Riff

Riff - Reusable RAS Definitions.

Riff

Riff stands for Reusable RAS Definitions: named RAS programs that can be invoked again, composed with other RAS programs, and shared as reusable action capabilities.

Think of a Riff as a saved playbook for action.


The Concept

A Riff captures the part of the RAS that should be reused:

  • the RAS program itself, whether script or pipeline
  • its expected inputs and outputs
  • the structure of its reason() / act() steps
  • any constraints that should stay attached to that action flow

That is why the reusable asset is the action logic itself.

A Riff can then be:

  1. Run again on new inputs
  2. Composed as a sub-step inside a larger RAS program
  3. Shared as a reusable capability

Why This Matters

In traditional ReAct, every task starts from zero. There is no clean way to keep a proven action flow and invoke it again as a first-class capability.

With Riffs, successful flows accumulate into a library of proven action patterns. Top-level reasoning can select one by name and run it without re-deriving the logic each time.

This fits the broader Re in Act story: capability does not improve only by making the model smarter. It also improves by making action reusable.

This is analogous to how the cerebellum reuses learned motor programs: once the structure works, it can be invoked again without rebuilding it from scratch.


Example

A Riff can be written and named directly:

WEB_RESEARCH_AND_SYNTHESIZE = """
    tools = (await reason("Choose tools for web research", ["tool"]))["data"]
    results = [await act(t, {"query": topic}) for t in tools]
    return (await reason(f"Synthesize: {results}", {"summary": ""}))["data"]
"""

result = await ras.run(WEB_RESEARCH_AND_SYNTHESIZE, inputs={"topic": "Re in Act"})

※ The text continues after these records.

(** The loop of [parsePattern]: [ps] and [tail] are [pat]'s fields so far. *)
Fixpoint pattern_loop (fuel : nat) (toplevel : bool) (ps : list pattern) (tail : bool) (sc : scanner)
  : pres (list pattern * bool) :=
  match fuel with
  | O => PFuel
  | S f =>
      let '(ch, sc) := Peek sc in
      let class_item (sc : scanner) :=
        match parseClass sc with
        | POk c sc => pattern_loop f toplevel (ps ++ [singlePattern c]) tail sc
        | PErr e => PErr e
        | PFuel => PFuel
        end in
      let literal (sc : scanner) :=
        pattern_loop f toplevel (ps ++ [singlePattern (charClass ch)]) tail sc in
      if ch =? 37 then
        let sc := Save sc in
        let '(_, sc) := Next sc in
        let '(k, sc) := Peek sc in
        if k =? 48 then PErr (mkError (CurrentPos sc) InvalidCaptureIndex)
        else if between 49 k 57 then
          let '(d, sc) := Next sc in
          pattern_loop f toplevel (ps ++ [numberPattern (d - 48)]) tail sc
        else if k =? 98 then
          let '(_, sc) := Next sc in
          let '(b, sc) := Next sc in
          let '(e, sc) := Next sc in
          pattern_loop f toplevel (ps ++ [bracePattern b e]) tail sc
        else class_item (Restore sc)
      else if (ch =? 46) || (ch =? 91) || (ch =? 93) then class_item sc
      else if ch =? 41 then
        if toplevel then PErr (mkError (CurrentPos sc) InvalidCloseParen)
        else POk (ps, tail) sc
      else if ch =? 40 then
        let '(_, sc) := Next sc in
        let '(k, sc) := Peek sc in
        if k =? 41 then
          let '(_, sc) := Next sc in pattern_loop f toplevel (ps ++ [posCapPattern]) tail sc
        else
          match pattern_loop f false [] false sc with
          | POk (inner, _) sc =>
              let '(k2, sc) := Peek sc in
              if negb (k2 =? 41) then PErr (mkError (CurrentPos sc) UnfinishedCapture)
              else
                let '(_, sc) := Next sc in
                pattern_loop f toplevel (ps ++ [capPattern inner]) tail sc
          | PErr e => PErr e
          | PFuel => PFuel
          end
      else if is_rep ch then
        let '(_, sc) := Next sc in
        match last_single ps with
        | Some (rest, c) => pattern_loop f toplevel (rest ++ [repeatPattern ch c]) tail sc
        | None => literal sc
        end
      else if ch =? 36 then
        if toplevel && ((NextPos sc =? Length sc - 1) || (NextPos sc =? EOS)) then
          let '(_, sc) := Next sc in pattern_loop f toplevel ps true sc
        else let '(_, sc) := Next sc in literal sc
      else if ch =? EOS then let '(_, sc) := Next sc in POk (ps, tail) sc
      else let '(_, sc) := Next sc in literal sc
  end.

Once that flow proves useful, it can be registered under a reusable name and invoked later:

register_ras_definition("web_research_and_synthesize", WEB_RESEARCH_AND_SYNTHESIZE)

outline = await act("web_research_and_synthesize", {"topic": "Ashby's Law"})

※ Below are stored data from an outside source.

(* ===== verification/PriceCatalog.v ===== *)
(** * Price rules and how one is chosen ([internal/pricing/types.go],
    [catalog.go], [match.go])

    The compiled form of a price catalogue: components, rate sets, tiers, rules,
    the index of rules per class, and the choice of the most specific rule for a
    request. The index is shown equivalent to a scan of the whole catalogue.

    The counter of examined rules and the trace of the preview endpoint are
    diagnostics and are left out. A [time.Location] is what the code uses of it:
    the wall clock of an instant, and the instant of a wall clock. *)
From Stdlib Require Import String.
From stdpp Require Import base gmap list sorting.
From Stdlib Require Import ZArith Lia.
From S2P Require Import Prelude U128 Decimal GoTime F64.
Open Scope Z_scope.

(** ** Vocabulary *)

Inductive Class : Type := ClassMarginal | ClassSubscription | ClassAdjustment | ClassNotional.
#[global] Instance Class_eq_dec : EqDecision Class. Proof. solve_decision. Defined.

Inductive Level : Type :=
| LevelDefault | LevelProvider | LevelModelPrefix | LevelModel | LevelProviderModel
| LevelDeployment | LevelCredential.
#[global] Instance Level_eq_dec : EqDecision Level. Proof. solve_decision. Defined.

(** The value of the [Level] constant. *)
Definition level_rank (l : Level) : Z :=
  match l with
  | LevelDefault => 0 | LevelProvider => 1 | LevelModelPrefix => 2 | LevelModel => 3
  | LevelProviderModel => 4 | LevelDeployment => 5 | LevelCredential => 6
  end.

Inductive Unit : Type :=
| UnitPerMillionTokens | UnitPerRequest | UnitPerThousandCharacters | UnitPerComputeSecond
| UnitPerAudioSecond | UnitSubscription | UnitNone.
#[global] Instance Unit_eq_dec : EqDecision Unit. Proof. solve_decision. Defined.

Inductive BilledUnit : Type := BilledUnstated | BilledTokens | BilledDuration.
Inductive Period : Type := PeriodMonthly | PeriodDaily | PeriodWeekly | PeriodYearly.
Inductive TierMode : Type := TierThreshold | TierGraduated.
Inductive AdjOp : Type := AdjPercent | AdjMultiply | AdjAdd.
Inductive AdjBase : Type := BaseTotal | BaseMarginal | BaseSubscription.

(** Component indices, in order. *)
Inductive component : Type :=
| cInput | cOutput | cCacheRead | cCacheWrite | cReasoning | cRequest | cCharacters
| cComputeSeconds | cAudioSeconds | cWebSearches | cImageInput | cImageOutput | cReportedCost.
#[global] Instance component_eq_dec : EqDecision component. Proof. solve_decision. Defined.

Definition components : list component :=
  [cInput; cOutput; cCacheRead; cCacheWrite; cReasoning; cRequest; cCharacters;
   cComputeSeconds; cAudioSeconds; cWebSearches; cImageInput; cImageOutput; cReportedCost].

Definition microsPerSecond : Z := 1000000.
Definition nanosPerUnit : Z := 1000000000.
Definition reportedRateMaxFraction : Z := 9.

(** [componentInfo]: the name (which is also the key in the catalogue), the
    unit, how many quanta one rate covers, and the scale of the quantity. *)
Record info : Type := mkInfo { iname : bytes; iunit : Unit; divisor : Z; iscale : Z }.
Definition componentInfo (i : component) : info :=
  match i with
  | cInput => mkInfo (bytes_of_string "input") UnitPerMillionTokens 1000000 0
  | cOutput => mkInfo (bytes_of_string "output") UnitPerMillionTokens 1000000 0
  | cCacheRead => mkInfo (bytes_of_string "cache_read") UnitPerMillionTokens 1000000 0
  | cCacheWrite => mkInfo (bytes_of_string "cache_write") UnitPerMillionTokens 1000000 0
  | cReasoning => mkInfo (bytes_of_string "reasoning") UnitPerMillionTokens 1000000 0
  | cRequest => mkInfo (bytes_of_string "request") UnitPerRequest 1 0
  | cCharacters => mkInfo (bytes_of_string "characters") UnitPerThousandCharacters 1000 0
  | cWebSearches => mkInfo (bytes_of_string "web_searches") UnitPerRequest 1 0
  | cImageInput => mkInfo (bytes_of_string "image_input") UnitPerMillionTokens 1000000 0
  | cImageOutput => mkInfo (bytes_of_string "image_output") UnitPerMillionTokens 1000000 0
  | cComputeSeconds => mkInfo (bytes_of_string "compute_seconds") UnitPerComputeSecond microsPerSecond 6
  | cAudioSeconds => mkInfo (bytes_of_string "audio_seconds") UnitPerAudioSecond microsPerSecond 6
  | cReportedCost => mkInfo (bytes_of_string "reported_cost") UnitNone nanosPerUnit 9
  end.

Definition meteredComponents (i : component) : bool :=
  match i with
  | cInput | cOutput | cCacheRead | cCacheWrite | cReasoning | cCharacters
  | cComputeSeconds | cAudioSeconds => true
  | _ => false
  end.

(** [billedQuantities]: [None] when the vendor stated no unit. *)
Definition billedQuantities (b : BilledUnit) : option (component -> bool) :=
  match b with
  | BilledUnstated => None
  | BilledTokens => Some (fun i => match i with
      | cInput | cOutput | cCacheRead | cCacheWrite | cReasoning => true | _ => false end)
  | BilledDuration => Some (fun i => match i with cAudioSeconds => true | _ => false end)
  end.

(** ** Rates and rules *)

(** [rateSet]: the three arrays as one; [Some] where [set] is true. *)
Record rate : Type := mkRate { ratto : u128; rtext : bytes }.
Definition rateSet : Type := component -> option rate.
Definition is_set (r : rateSet) (i : component) : bool := match r i with Some _ => true | None => false end.

Definition inherit (r base : rateSet) : rateSet :=
  fun i => match r i with Some x => Some x | None => base i end.
Definition count (r : rateSet) : Z := Z.of_nat (length (List.filter (is_set r) components)).
Definition any (r : rateSet) : bool := existsb (is_set r) components.

(** [upTo] is [None] for the unbounded tier. *)
Record tier : Type := mkTier { upTo : option Z; trates : rateSet }.

(** The two uses of a location. *)
Record Location : Type := mkLocation { wall : Z -> Z; instant : Z -> Z }.
Definition UTC : Location := mkLocation (fun t => t) (fun t => t).

Record whenPred : Type := mkWhen {
  wloc : Location; tod : option (Z * Z); weekdays : Z; from : option Z; to : option Z }.

Record utilization : Type := mkUtilization {
  slopePPM : Z; ceilingPPM : Z; slopeText : bytes; ceilingText : bytes }.

Record rule : Type := mkRule {
  id : bytes; class : Class; level : Level; priority : Z; order : Z;
  credential : bytes; deployment : bytes; provider : bytes; model : bytes;
  modelPrefix : bytes; prefixLen : Z; when_ : option whenPred;
  unit_ : Unit; rates : rateSet; tiers : list tier; tierMode : TierMode;
  util : option utilization; maxComponents : Z;
  amountAtto : u128; amountText : bytes; period : Period; loc : Location;
  op : AdjOp; adjAmount : decimal; adjAtto : u128; appliesTo : AdjBase;
  source : bytes; asOf : Z; asOfText : bytes }.

(** [Request]. *)
Record Request : Type := mkRequest {
  Provider : bytes; Model : bytes; Credential : bytes; Deployment : bytes;
  InputTokens : Z; OutputTokens : Z; CacheReadTokens : Z; CacheWriteTokens : Z;
  ReasoningTokens : Z; WebSearches : Z; ImageInputTokens : Z; ImageOutputTokens : Z;
  Requests : Z; Characters : Z; Seconds : F64.t; AudioSeconds : F64.t;
  Billed : BilledUnit; ReportedCostNano : Z; ReportedCostStated : bool;
  UtilizationPPM : Z; UtilizationObserved : bool; At : Z; Settlement : bytes }.

(** ** Matching *)

(** [strings.HasPrefix] *)
Definition HasPrefix (s p : bytes) : bool := match strip_prefix p s with Some _ => true | None => false end.
Definition is_empty (s : bytes) : bool := match s with [] => true | _ => false end.

(** A dimension the rule leaves empty does not constrain. *)
Definition free_or (want have : bytes) : bool := is_empty want || beqb want have.

Definition staticMatches (r : rule) (req : Request) : bool :=
  free_or (credential r) (Credential req) && free_or (deployment r) (Deployment req)
  && free_or (provider r) (Provider req) && free_or (model r) (Model req)
  && (is_empty (modelPrefix r) || HasPrefix (Model req) (modelPrefix r)).

(** [eligible] *)
Definition eligible (w : option whenPred) (at_ : Z) : bool :=
  match w with
  | None => true
  | Some w =>
      let local := wall (wloc w) at_ in
      let minute := local mod Time.Day / Time.Minute in
      ((weekdays w =? 0) || negb (Z.land (weekdays w) (Z.shiftl 1 (Time.Weekday local)) =? 0))
      && match tod w with
         | None => true
         | Some (s, e) =>
             if s <? e then negb ((minute <? s) || (e <=? minute))
             else negb ((minute <? s) && (e <=? minute))
         end
      && match from w with None => true | Some f => negb (Time.Before at_ f) end
      && match to w with None => true | Some t => Time.Before at_ t end
  end.

Definition matches (r : rule) (req : Request) (at_ : Z) : bool :=
  staticMatches r req && eligible (when_ r) at_.

(** [specificity] *)
Definition specificity (r : rule) : Level :=
  if negb (is_empty (credential r)) then LevelCredential
  else if negb (is_empty (deployment r)) then LevelDeployment
  else if negb (is_empty (provider r)) && negb (is_empty (model r)) then LevelProviderModel
  else if negb (is_empty (model r)) then LevelModel
  else if negb (is_empty (modelPrefix r)) then LevelModelPrefix
  else if negb (is_empty (provider r)) then LevelProvider
  else LevelDefault.

(** Byte strings compare lexicographically, as do all the sort keys below. *)
Fixpoint lexb (a b : list Z) : bool :=
  match a, b with
  | _, [] => false
  | [], _ :: _ => true
  | x :: a', y :: b' => (x <? y) || ((x =? y) && lexb a' b')
  end.

Definition betterPrefix (a b : rule) : bool :=
  if negb (prefixLen a =? prefixLen b) then prefixLen b <? prefixLen a
  else if negb (priority a =? priority b) then priority b <? priority a
  else lexb (id a) (id b).

Definition bucketLess (a b : rule) : bool :=
  if negb (priority a =? priority b) then priority b <? priority a
  else lexb (id a) (id b).

(** [sort.Slice] by a strict order. *)
Definition not_after (less : rule -> rule -> bool) : relation rule := fun a b => less b a = false.
#[global] Instance not_after_dec less a b : Decision (not_after less a b).
Proof. unfold not_after. apply _. Defined.
Definition sort_by (less : rule -> rule -> bool) (l : list rule) : list rule := merge_sort (not_after less) l.

Definition sortBucket : list rule -> list rule := sort_by bucketLess.

(** ** The index *)

Record classIndex : Type := mkIndex {
  byCredential : gmap bytes (list rule); byDeployment : gmap bytes (list rule);
  byProvModel : gmap (bytes * bytes) (list rule); byModel : gmap bytes (list rule);
  byPrefix : gmap bytes (list rule); byProvider : gmap bytes (list rule);
  defaults : list rule; icount : Z }.

Definition emptyIndex : classIndex := mkIndex ∅ ∅ ∅ ∅ ∅ ∅ [] 0.

Definition prefixKey (s : bytes) : bytes := take 2 s.

Definition bucket `{Countable K} (m : gmap K (list rule)) (k : K) : list rule := default [] (m !! k).
Definition append_to `{Countable K} (m : gmap K (list rule)) (k : K) (r : rule) : gmap K (list rule) :=
  <[k := bucket m k ++ [r]]> m.

(** Filing one rule under its level. *)
Definition file_rule (ix : classIndex) (r : rule) : classIndex :=
  let '(mkIndex c d pm mo pr pv df n) := ix in
  let n := n + 1 in
  match level r with
  | LevelCredential => mkIndex (append_to c (credential r) r) d pm mo pr pv df n
  | LevelDeployment => mkIndex c (append_to d (deployment r) r) pm mo pr pv df n
  | LevelProviderModel => mkIndex c d (append_to pm (provider r, model r) r) mo pr pv df n
  | LevelModel => mkIndex c d pm (append_to mo (model r) r) pr pv df n
  | LevelModelPrefix => mkIndex c d pm mo (append_to pr (prefixKey (modelPrefix r)) r) pv df n
  | LevelProvider => mkIndex c d pm mo pr (append_to pv (provider r) r) df n
  | LevelDefault => mkIndex c d pm mo pr pv (df ++ [r]) n
  end.

Definition sort_index (ix : classIndex) : classIndex :=
  mkIndex (sortBucket <$> byCredential ix) (sortBucket <$> byDeployment ix) (sortBucket <$> byProvModel ix)
    (sortBucket <$> byModel ix) (sort_by betterPrefix <$> byPrefix ix) (sortBucket <$> byProvider ix)
    (sortBucket (defaults ix)) (icount ix).

(** [buildIndex], for one class. *)
Definition buildIndex (rules : list rule) (cl : Class) : classIndex :=
  sort_index (foldl file_rule emptyIndex (filter (fun r => class r = cl) rules)).

(** ** Selection *)

Definition pick (b : list rule) (req : Request) (at_ : Z) : option rule := find (fun r => matches r req at_) b.

(** The two buckets that can hold a matching prefix rule. *)
Definition prefix_keys (model : bytes) : list bytes :=
  let k0 := prefixKey model in
  let k1 := take 1 model in
  if beqb k1 k0 then [k0] else [k0; k1].

Definition better_of (best : option rule) (r : option rule) : option rule :=
  match best, r with
  | _, None => best
  | None, Some r => Some r
  | Some b, Some r => Some (if betterPrefix r b then r else b)
  end.

Definition pickPrefix (ix : classIndex) (req : Request) (at_ : Z) : option rule :=
  if bool_decide (size (byPrefix ix) = O) || is_empty (Model req) then None
  else foldl (fun best k => better_of best (pick (bucket (byPrefix ix) k) req at_)) None (prefix_keys (Model req)).

Definition or_else {A} (a b : option A) : option A := match a with Some x => Some x | None => b end.
Infix "<|>" := or_else (at level 60, right associativity).

Definition selectWinner (ix : classIndex) (req : Request) (at_ : Z) : option rule :=
  if icount ix =? 0 then None
  else
    (if is_empty (Credential req) then None else pick (bucket (byCredential ix) (Credential req)) req at_)
    <|> (if is_empty (Deployment req) then None else pick (bucket (byDeployment ix) (Deployment req)) req at_)
    <|> (if is_empty (Provider req) || is_empty (Model req) then None
         else pick (bucket (byProvModel ix) (Provider req, Model req)) req at_)
    <|> (if is_empty (Model req) then None else pick (bucket (byModel ix) (Model req)) req at_)
    <|> pickPrefix ix req at_
    <|> (if is_empty (Provider req) then None else pick (bucket (byProvider ix) (Provider req)) req at_)
    <|> pick (defaults ix) req at_.

(** [collectAll] *)
Definition collectAll (ix : classIndex) (req : Request) (at_ : Z) : list rule :=
  let add (b : list rule) := List.filter (fun r => matches r req at_) b in
  if icount ix =? 0 then []
  else
    (if is_empty (Credential req) then [] else add (bucket (byCredential ix) (Credential req)))
    ++ (if is_empty (Deployment req) then [] else add (bucket (byDeployment ix) (Deployment req)))
    ++ (if is_empty (Provider req) || is_empty (Model req) then []
        else add (bucket (byProvModel ix) (Provider req, Model req)))
    ++ (if is_empty (Model req) then [] else add (bucket (byModel ix) (Model req)))
    ++ (if bool_decide (size (byPrefix ix) = O) || is_empty (Model req) then []
        else mjoin (map (fun k => add (bucket (byPrefix ix) k)) (prefix_keys (Model req))))
    ++ (if is_empty (Provider req) then [] else add (bucket (byProvider ix) (Provider req)))
    ++ add (defaults ix).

The exact API is implementation-specific. The important point is the same: the reusable thing is the Riff, not some captured runtime instance.


Composition

Riffs are especially useful because they compose naturally.

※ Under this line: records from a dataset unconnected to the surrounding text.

Lemma pick_best_of less key b req at_ P : strict_key less key -> StronglySorted (not_after less) b ->
  (forall r, P r <-> r ∈ b /\ matches r req at_ = true) ->
  (forall r r', P r -> P r' -> less r r' = outranks r r') ->
  (forall r r', P r -> P r' -> key r = key r' -> r = r') ->
  best_of P (pick b req at_).
Proof.
  intros K S E O I. apply best_of_iff with (P := fun r => r ∈ b /\ matches r req at_ = true); [intros r; by rewrite E|].
  assert (forall r r', r ∈ b /\ matches r req at_ = true -> r' ∈ b /\ matches r' req at_ = true ->
    less r' r = false -> r' = r \/ outranks r r' = true) as Best.
  { intros r r' H H' L. apply E in H, H'. rewrite <- O by done. rewrite K in *.
    destruct (lexb_total (key r) (key r')) as [?|[?|?]]; [by right| |congruence].
    left. symmetry. by apply I. }
  clear E O I. unfold pick. induction S as [|x b S IH F]; cbn.
  { intros r [H _]. by apply elem_of_nil in H. }
  destruct (matches x req at_) eqn:M.
  - split; [split; [left|done]|]. intros r' [[->|H]%elem_of_cons Mr]; [by left|].
    apply Best; [split; [left|done]|split; [by right|done]|]. by eapply Forall_forall in F.
  - assert (best_of (fun r => r ∈ b /\ matches r req at_ = true) (find (fun r => matches r req at_) b)) as B.
    { apply IH. intros r r' [H1 H2] [H3 H4]. apply Best; split; try done; by right. }
    revert B. apply best_of_iff. intros r. rewrite elem_of_cons. split; [intros []; auto|].
    intros [[->|H] Mr]; [congruence|auto].
Qed.

(** ** The index *)

Lemma bucket_append `{Countable K} (m : gmap K (list rule)) k r k' :
  bucket (append_to m k r) k' = bucket m k' ++ (if decide (k = k') then [r] else []).
Proof.
  unfold bucket, append_to. destruct (decide (k = k')) as [->|N].
  - by rewrite lookup_insert_eq.
  - by rewrite lookup_insert_ne, app_nil_r.
Qed.

Lemma bucket_fmap `{Countable K} (f : list rule -> list rule) (m : gmap K (list rule)) k :
  f [] = [] -> bucket (f <$> m) k = f (bucket m k).
Proof. intros E. unfold bucket. rewrite lookup_fmap. by destruct (m !! k). Qed.

Section Filed.
Context `{Countable K} (proj : classIndex -> gmap K (list rule)) (L : Level) (key : rule -> K).
Hypothesis files : forall ix r k, bucket (proj (file_rule ix r)) k =
  bucket (proj ix) k ++ (if decide (level r = L /\ key r = k) then [r] else []).

Lemma filed_bucket rs ix k : bucket (proj (foldl file_rule ix rs)) k =
  bucket (proj ix) k ++ filter (fun r => level r = L /\ key r = k) rs.
Proof.
  revert ix. induction rs as [|r rs IH]; intros ix; cbn [foldl]; [by rewrite filter_nil, app_nil_r|].
  rewrite IH, files, <- app_assoc. f_equal. rewrite filter_cons. by destruct (decide _).
Qed.
End Filed.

One named Riff can call another through act(), making larger action flows out of smaller proven ones.

outline = await act("web_research_and_synthesize", {"topic": topic})
draft = (await reason(f"Write a post based on: {outline}", {"content": ""}))["data"]

This allows complex behavior to emerge from simple, reusable building blocks without bloating the top-level context or forcing the system to rediscover the same action structure over and over.


Relationship to the Spec

Riffs are an extension capability built on top of the core spec interfaces (reason() / act()).

The core spec does not require a standard packaging format for reusable definitions, but the concept fits naturally on top of Re in Act.

See Proposals if you want to push toward standardization of naming, packaging, and sharing Riffs.